## DATA SHOWN
================================

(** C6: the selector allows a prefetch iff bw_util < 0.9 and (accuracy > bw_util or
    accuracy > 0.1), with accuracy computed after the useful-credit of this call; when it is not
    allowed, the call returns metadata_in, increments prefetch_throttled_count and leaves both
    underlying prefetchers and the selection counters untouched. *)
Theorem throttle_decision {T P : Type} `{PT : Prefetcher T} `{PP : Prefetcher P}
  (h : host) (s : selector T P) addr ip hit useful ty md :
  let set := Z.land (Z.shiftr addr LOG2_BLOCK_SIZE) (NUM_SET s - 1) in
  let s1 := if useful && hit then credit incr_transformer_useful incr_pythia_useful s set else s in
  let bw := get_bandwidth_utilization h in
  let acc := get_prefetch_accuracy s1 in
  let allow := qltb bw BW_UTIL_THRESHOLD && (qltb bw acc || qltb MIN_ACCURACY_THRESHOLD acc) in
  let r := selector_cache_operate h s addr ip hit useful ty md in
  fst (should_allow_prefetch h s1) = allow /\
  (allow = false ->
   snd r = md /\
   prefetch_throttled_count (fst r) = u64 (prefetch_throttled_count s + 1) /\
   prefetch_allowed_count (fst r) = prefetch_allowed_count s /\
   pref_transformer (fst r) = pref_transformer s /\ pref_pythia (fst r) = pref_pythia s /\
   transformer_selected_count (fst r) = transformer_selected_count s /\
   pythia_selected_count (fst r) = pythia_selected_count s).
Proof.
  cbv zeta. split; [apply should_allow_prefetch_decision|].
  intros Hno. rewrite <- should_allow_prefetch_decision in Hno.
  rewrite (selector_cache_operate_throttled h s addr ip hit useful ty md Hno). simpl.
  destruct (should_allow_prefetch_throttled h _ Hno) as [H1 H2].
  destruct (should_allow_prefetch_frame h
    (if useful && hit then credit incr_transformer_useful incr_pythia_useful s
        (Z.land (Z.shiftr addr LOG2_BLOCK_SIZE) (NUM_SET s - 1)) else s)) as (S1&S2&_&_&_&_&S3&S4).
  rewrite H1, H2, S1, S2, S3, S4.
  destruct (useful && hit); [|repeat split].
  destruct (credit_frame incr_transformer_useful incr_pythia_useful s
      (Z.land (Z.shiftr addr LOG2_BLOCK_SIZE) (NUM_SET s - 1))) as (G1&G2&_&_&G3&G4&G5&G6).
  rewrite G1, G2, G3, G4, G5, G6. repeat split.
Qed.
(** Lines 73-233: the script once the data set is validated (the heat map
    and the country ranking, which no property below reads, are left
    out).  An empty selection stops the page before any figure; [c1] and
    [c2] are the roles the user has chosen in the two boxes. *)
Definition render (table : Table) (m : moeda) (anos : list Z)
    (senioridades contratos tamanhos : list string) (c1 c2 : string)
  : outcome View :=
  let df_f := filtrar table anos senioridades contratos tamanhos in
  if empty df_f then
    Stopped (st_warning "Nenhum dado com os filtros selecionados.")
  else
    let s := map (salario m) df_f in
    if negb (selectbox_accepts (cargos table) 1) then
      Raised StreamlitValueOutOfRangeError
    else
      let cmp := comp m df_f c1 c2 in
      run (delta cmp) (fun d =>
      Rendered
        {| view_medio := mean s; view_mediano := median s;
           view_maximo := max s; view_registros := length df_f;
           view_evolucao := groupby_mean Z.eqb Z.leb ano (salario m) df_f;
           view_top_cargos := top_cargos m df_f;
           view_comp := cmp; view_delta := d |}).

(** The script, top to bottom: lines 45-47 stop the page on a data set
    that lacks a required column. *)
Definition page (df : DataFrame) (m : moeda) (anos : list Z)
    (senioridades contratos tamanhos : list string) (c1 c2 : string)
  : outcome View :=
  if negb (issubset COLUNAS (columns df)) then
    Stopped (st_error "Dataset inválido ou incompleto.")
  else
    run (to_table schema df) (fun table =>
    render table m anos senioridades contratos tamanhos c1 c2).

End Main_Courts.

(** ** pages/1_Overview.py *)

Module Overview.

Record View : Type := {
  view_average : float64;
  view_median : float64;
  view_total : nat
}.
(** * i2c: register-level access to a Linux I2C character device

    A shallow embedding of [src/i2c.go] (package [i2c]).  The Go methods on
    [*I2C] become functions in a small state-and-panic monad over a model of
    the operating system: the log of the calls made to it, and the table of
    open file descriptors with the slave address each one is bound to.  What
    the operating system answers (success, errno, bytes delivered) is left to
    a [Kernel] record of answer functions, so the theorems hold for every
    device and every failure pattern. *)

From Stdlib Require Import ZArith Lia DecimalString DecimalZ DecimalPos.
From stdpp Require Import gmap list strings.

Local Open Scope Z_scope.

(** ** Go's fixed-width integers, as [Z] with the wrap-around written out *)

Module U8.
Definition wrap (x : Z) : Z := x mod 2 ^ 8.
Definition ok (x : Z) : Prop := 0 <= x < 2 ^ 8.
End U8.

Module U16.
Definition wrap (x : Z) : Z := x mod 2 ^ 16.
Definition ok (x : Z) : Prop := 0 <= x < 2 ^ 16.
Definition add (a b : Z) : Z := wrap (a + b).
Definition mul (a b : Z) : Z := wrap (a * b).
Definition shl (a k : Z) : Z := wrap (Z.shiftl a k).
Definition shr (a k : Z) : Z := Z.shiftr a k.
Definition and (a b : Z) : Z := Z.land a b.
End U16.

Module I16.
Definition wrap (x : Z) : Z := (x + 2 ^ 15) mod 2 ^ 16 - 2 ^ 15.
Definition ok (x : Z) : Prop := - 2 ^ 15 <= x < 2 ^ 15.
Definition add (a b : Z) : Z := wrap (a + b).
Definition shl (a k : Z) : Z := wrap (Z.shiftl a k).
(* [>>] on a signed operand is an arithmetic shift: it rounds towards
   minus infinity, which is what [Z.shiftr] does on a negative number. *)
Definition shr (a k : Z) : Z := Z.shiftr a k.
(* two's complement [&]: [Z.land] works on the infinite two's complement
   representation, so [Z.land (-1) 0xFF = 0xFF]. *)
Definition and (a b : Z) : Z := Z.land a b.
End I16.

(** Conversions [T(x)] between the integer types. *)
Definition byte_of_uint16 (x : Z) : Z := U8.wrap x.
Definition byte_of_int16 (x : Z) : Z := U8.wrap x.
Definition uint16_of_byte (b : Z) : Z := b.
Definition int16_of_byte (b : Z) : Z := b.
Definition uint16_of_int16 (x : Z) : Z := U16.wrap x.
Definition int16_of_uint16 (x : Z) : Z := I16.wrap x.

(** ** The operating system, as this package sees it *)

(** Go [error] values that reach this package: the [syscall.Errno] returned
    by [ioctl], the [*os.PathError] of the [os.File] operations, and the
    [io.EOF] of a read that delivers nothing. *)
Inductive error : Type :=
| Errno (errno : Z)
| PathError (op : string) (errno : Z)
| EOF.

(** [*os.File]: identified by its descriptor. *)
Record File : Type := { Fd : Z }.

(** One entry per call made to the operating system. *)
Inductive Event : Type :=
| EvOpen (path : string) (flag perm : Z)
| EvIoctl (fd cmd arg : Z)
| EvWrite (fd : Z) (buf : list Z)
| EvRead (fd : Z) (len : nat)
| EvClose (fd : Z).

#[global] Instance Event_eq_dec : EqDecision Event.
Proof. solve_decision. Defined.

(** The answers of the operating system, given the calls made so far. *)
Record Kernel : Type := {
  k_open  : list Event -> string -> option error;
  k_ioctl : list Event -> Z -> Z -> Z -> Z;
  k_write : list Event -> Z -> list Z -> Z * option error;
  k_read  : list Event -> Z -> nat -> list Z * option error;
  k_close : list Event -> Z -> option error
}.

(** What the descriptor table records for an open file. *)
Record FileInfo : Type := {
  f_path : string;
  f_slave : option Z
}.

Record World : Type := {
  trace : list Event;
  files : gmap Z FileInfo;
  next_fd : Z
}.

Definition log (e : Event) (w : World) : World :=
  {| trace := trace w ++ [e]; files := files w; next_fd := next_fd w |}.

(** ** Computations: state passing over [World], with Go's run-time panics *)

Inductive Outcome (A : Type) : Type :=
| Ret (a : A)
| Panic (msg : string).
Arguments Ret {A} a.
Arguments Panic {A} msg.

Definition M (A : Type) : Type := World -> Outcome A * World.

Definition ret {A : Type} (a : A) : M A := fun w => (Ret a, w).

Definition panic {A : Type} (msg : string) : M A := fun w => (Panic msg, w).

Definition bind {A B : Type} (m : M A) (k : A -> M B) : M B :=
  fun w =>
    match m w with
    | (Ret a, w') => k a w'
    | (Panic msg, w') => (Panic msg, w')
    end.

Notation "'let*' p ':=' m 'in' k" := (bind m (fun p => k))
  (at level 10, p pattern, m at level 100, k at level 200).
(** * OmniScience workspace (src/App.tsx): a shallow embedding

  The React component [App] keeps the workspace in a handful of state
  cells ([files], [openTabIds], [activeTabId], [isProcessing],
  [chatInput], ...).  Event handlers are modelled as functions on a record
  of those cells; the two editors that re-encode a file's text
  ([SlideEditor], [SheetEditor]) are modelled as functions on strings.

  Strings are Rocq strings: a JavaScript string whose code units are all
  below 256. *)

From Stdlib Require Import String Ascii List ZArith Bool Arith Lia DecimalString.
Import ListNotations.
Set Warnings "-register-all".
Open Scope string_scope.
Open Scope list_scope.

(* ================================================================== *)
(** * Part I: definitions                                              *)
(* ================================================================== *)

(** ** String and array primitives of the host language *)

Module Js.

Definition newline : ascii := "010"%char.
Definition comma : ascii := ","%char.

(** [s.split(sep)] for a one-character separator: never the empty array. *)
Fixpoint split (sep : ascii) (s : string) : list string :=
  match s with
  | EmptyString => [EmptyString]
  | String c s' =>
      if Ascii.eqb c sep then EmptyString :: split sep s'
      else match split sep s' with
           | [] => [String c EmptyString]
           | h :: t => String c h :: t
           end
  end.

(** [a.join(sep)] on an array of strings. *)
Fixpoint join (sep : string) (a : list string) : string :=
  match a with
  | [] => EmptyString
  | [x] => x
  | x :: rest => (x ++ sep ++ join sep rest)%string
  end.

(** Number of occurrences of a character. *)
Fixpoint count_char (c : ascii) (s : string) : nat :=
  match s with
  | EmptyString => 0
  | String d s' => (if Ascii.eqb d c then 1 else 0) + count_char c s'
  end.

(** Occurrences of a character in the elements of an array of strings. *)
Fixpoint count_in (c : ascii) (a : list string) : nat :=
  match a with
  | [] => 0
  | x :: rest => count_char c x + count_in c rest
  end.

================================

## WORK INSTRUCTION
Copy exactly the lines from the one with "(** Occurrences of" down to the last line of the records above, and leave out everything else.

## RESULT OF THIS EXERCISE
(** Occurrences of a character in the elements of an array of strings. *)
Fixpoint count_in (c : ascii) (a : list string) : nat :=
  match a with
  | [] => 0
  | x :: rest => count_char c x + count_in c rest
  end.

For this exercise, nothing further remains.